The resolution and the vote to re-approve glyphosate for seven years are non-binding, and tomorrow, on Wednesday 18 May, the European Food Standard Authority Standing Committee on Plants, Animals, Food and Feed will meet to decide whether glyphosate is to be re-registered for use in the EU.

Rosemary Mason, indomitable campaigner for truth

In addition to the World Health Organisation classifying glyphosate as being probably carcinogenic to humans, various peer-reviewed studies have indicated strong links between its use and a range of serious diseases and deleterious environmental impacts, as presented by Rosemary Mason in the documents that are attached to this article (see below).

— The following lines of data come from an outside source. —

(** X27 — what a command sends shows the state it leaves.  A room state
    sent to a room is that room as the registry has it after the command,
    with its players as they are then; a [buzzer-pressed] event sent to a
    room is the winner recorded in that room; the player sent to a
    connection by [join-room] is the player the directory binds that
    connection to. *)
Theorem messages_reflect_state b c st st' out :
  handle b c st = Done st' out →
  (∀ code s, to_room code (room_state s) ∈ out →
     rooms st' !! code = Some (snap_room s)
     ∧ snap_players s = room_players (heap st') (snap_room s))
  ∧ (∀ code e, to_room code (buzzer_pressed e) ∈ out →
       ∃ r', rooms st' !! code = Some r' ∧ Room.firstBuzzer r' = Some e)
  ∧ (∀ sid p, to_socket sid (player_joined p) ∈ out →
       ∃ d, map_get sid (players st') = Some d ∧ heap st' !! player d = Some p).
Proof.
  destruct c as [sid tc hn now draws | sid rc pn ih ma | sid rc pid now | sid rc
                | sid rc | sid | sid rc | now]; simpl.
  - intros (c & _ & -> & ->)%on_create_room_Done.
    split; [|split]; intros ? ? Hin; in_out Hin.
  - unfold on_join_room. destruct (rooms st !! rc) as [room|] eqn:Hrc.
    + destruct (find_player _ _ _) as [[l p]|] eqn:Hfind.
      * apply find_player_Some in Hfind as (_ & Hl & _).
        intros [= <- <-]. simpl. split; [|split]; intros ? ? Hin; in_out Hin.
        -- by injection Hin as -> ->.
        -- injection Hin as -> ->. eexists. split; [apply map_get_set_eq|]. simpl.
           apply list_lookup_insert_eq. by eapply lookup_lt_Some.
      * destruct (assignPlayerToTeam _ _ _) as [team|]; [|done].
        intros [= <- <-]. simpl. split; [|split]; intros ? ? Hin; in_out Hin.
        -- injection Hin as -> ->. simpl. by rewrite lookup_insert_eq.
        -- injection Hin as -> ->. eexists. split; [apply map_get_set_eq|]. simpl.
           by rewrite list_lookup_middle.
    + intros [= <- <-]. split; [|split]; intros ? ? Hin; in_out Hin.
  - unfold on_press_buzzer. destruct (rooms st !! rc) as [room|] eqn:Hrc.
    + destruct (Room.buzzerPressed room).
      { intros [= <- <-]. split; [|split]; intros ? ? Hin; in_out Hin. }
      destruct (find_player _ _ _) as [[l p]|].
      * intros [= <- <-]. simpl.
        split; [|split]; intros ? ? Hin; destruct b; in_out Hin;
          injection Hin as -> ->; simpl; rewrite lookup_insert_eq; eauto.
      * intros [= <- <-]. split; [|split]; intros ? ? Hin; in_out Hin.
    + intros [= <- <-]. split; [|split]; intros ? ? Hin; in_out Hin.
  - unfold on_reset_buzzer. destruct (rooms st !! rc) as [room|] eqn:Hrc.
    + destruct (is_host sid st).
      * intros [= <- <-]. simpl. split; [|split]; intros ? ? Hin; in_out Hin.
        injection Hin as -> ->. simpl. by rewrite lookup_insert_eq.
      * intros [= <- <-]. split; [|split]; intros ? ? Hin; in_out Hin.
    + destruct b; intros [= <- <-]; (split; [|split]); intros ? ? Hin; in_out Hin.
  - unfold on_get_room. destruct (rooms st !! rc);
      intros [= <- <-]; (split; [|split]); intros ? ? Hin; in_out Hin.
  - unfold on_disconnect. destruct (map_get sid (players st)) as [d|].
    + intros [= <- <-]. simpl.
      destruct (rooms st !! roomCode d) as [room|] eqn:Hroom;
        (split; [|split]); intros ? ? Hin; in_out Hin.
      by injection Hin as -> ->.
    + intros [= <- <-]. split; [|split]; intros ? ? Hin; in_out Hin.
  - unfold on_delete_room. destruct (is_host sid st).
    + destruct (rooms st !! rc) as [room|];
        intros [= <- <-]; (split; [|split]); intros ? ? Hin; in_out Hin.
    + intros [= <- <-]. split; [|split]; intros ? ? Hin; in_out Hin.
  - intros [= <- <-]. split; [|split]; intros ? ? Hin; in_out Hin.
Qed.

Lemma messages_reflect_state_witness :
  (∀ code s, to_room code (room_state s) ∈ rejoined_out →
     rooms rejoined !! code = Some (snap_room s)
     ∧ snap_players s = room_players (heap rejoined) (snap_room s))
  ∧ (∀ code e, to_room code (buzzer_pressed e) ∈ rejoined_out →
       ∃ r', rooms rejoined !! code = Some r' ∧ Room.firstBuzzer r' = Some e)
  ∧ (∀ sid p, to_socket sid (player_joined p) ∈ rejoined_out →
       ∃ d, map_get sid (players rejoined) = Some d
            ∧ heap rejoined !! player d = Some p).
Proof.
  refine (messages_reflect_state Backend rejoin session_state rejoined rejoined_out _).
  vm_compute. reflexivity.
Defined.

(** X28 — errors, acknowledgements and the [player-joined] message go to
    the connection that sent the command and to no other; what is sent to
    a room is a room state, a [buzzer-pressed] event or the notice of
    deletion, never an error. *)
Theorem private_messages b c st st' out m :
  handle b c st = Done st' out → m ∈ out →
  match m with
  | to_socket sid e =>
      sender c = Some sid ∧ ((∃ msg, e = error msg) ∨ (∃ p, e = player_joined p))
  | ack sid _ => sender c = Some sid
  | to_room _ e =>
      (∃ s, e = room_state s) ∨ (∃ ev, e = buzzer_pressed ev) ∨ e = room_deleted
  end.
Proof.
  destruct c as [sid tc hn now draws | sid rc pn ih ma | sid rc pid now | sid rc
                | sid rc | sid | sid rc | now]; simpl.
  - intros (c & _ & _ & ->)%on_create_room_Done Hin. in_out Hin. by subst.
  - unfold on_join_room. destruct (rooms st !! rc) as [room|].
    + destruct (find_player _ _ _) as [[l p]|].
      * intros [= _ <-] Hin. in_out Hin; subst; eauto.
      * destruct (assignPlayerToTeam _ _ _) as [team|]; [|done].
        intros [= _ <-] Hin. in_out Hin; subst; eauto.
    + intros [= _ <-] Hin. in_out Hin. subst. eauto.
  - unfold on_press_buzzer. destruct (rooms st !! rc) as [room|].
    + destruct (Room.buzzerPressed room); [intros [= _ <-] Hin; in_out Hin|].
      destruct (find_player _ _ _) as [[l p]|].
      * intros [= _ <-] Hin. destruct b; in_out Hin; subst; eauto.
      * intros [= _ <-] Hin. in_out Hin.
    + intros [= _ <-] Hin. in_out Hin.
  - unfold on_reset_buzzer. destruct (rooms st !! rc) as [room|].
    + destruct (is_host sid st); intros [= _ <-] Hin; in_out Hin; subst; eauto.
    + destruct b; intros [= _ <-] Hin; in_out Hin; subst; eauto.
  - unfold on_get_room. destruct (rooms st !! rc);
      intros [= _ <-] Hin; in_out Hin; by subst.
  - unfold on_disconnect. destruct (map_get sid (players st)) as [d|].
    + intros [= _ <-]. destruct (rooms st !! roomCode d);
        intros Hin; in_out Hin; subst; eauto.
    + intros [= _ <-] Hin. in_out Hin.
  - unfold on_delete_room. destruct (is_host sid st).
    + destruct (rooms st !! rc) as [room|];
        intros [= _ <-] Hin; in_out Hin; subst; eauto.
    + intros [= _ <-] Hin. in_out Hin. subst. eauto.
  - intros [= _ <-] Hin. in_out Hin.
Qed.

Rosemary Mason has been campaigning about the harmful effects of glyphosate for many of years. She has sent various open letters accompanied by in-depth, fully-referenced reports to key figures in both Britain and the EU who are responsible for regulating the use of glyphosate and for setting the official narrative about this substance.

In the downloads provided at the end of this text, you can access some of the documents she has sent to the EFSA, European Commission and other key bodies / figures since November 2015. They provide detailed descriptions of the impacts of glyphosate along with the ongoing saga of deception and duplicity that result in an ultimate failure to regulate.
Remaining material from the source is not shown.